[Collected data]
▶

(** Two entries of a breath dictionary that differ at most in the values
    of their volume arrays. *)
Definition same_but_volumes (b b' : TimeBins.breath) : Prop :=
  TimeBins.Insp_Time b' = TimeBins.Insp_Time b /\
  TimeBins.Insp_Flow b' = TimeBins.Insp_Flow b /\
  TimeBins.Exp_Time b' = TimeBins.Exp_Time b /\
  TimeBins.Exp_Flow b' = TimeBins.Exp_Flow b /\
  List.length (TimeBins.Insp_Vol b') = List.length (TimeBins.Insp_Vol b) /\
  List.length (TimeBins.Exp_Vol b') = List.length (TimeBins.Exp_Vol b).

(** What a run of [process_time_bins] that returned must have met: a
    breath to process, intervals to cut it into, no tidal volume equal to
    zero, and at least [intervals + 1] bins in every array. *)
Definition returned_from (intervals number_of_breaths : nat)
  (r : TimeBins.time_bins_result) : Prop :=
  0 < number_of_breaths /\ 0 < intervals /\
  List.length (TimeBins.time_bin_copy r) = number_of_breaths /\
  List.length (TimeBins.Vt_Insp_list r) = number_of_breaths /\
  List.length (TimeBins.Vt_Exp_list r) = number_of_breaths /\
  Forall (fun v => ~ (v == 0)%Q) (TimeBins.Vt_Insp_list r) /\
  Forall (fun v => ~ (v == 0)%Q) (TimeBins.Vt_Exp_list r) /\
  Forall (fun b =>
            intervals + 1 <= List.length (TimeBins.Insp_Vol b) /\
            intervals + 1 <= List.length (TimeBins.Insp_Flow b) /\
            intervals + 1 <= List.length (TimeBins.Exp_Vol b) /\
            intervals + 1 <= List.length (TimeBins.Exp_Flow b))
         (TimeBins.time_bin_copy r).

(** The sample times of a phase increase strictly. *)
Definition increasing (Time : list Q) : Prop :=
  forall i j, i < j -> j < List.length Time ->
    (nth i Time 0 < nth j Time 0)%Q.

◀

WORK ORDER: Only these are to be transcribed: the line with "intervals + 1 <= List.length (TimeBins.Exp_Flow" and every line after it through the last line of the entries, each exactly.

SOLUTION TO THE EXERCISE:
            intervals + 1 <= List.length (TimeBins.Exp_Flow b))
         (TimeBins.time_bin_copy r).

(** The sample times of a phase increase strictly. *)
Definition increasing (Time : list Q) : Prop :=
  forall i j, i < j -> j < List.length Time ->
    (nth i Time 0 < nth j Time 0)%Q.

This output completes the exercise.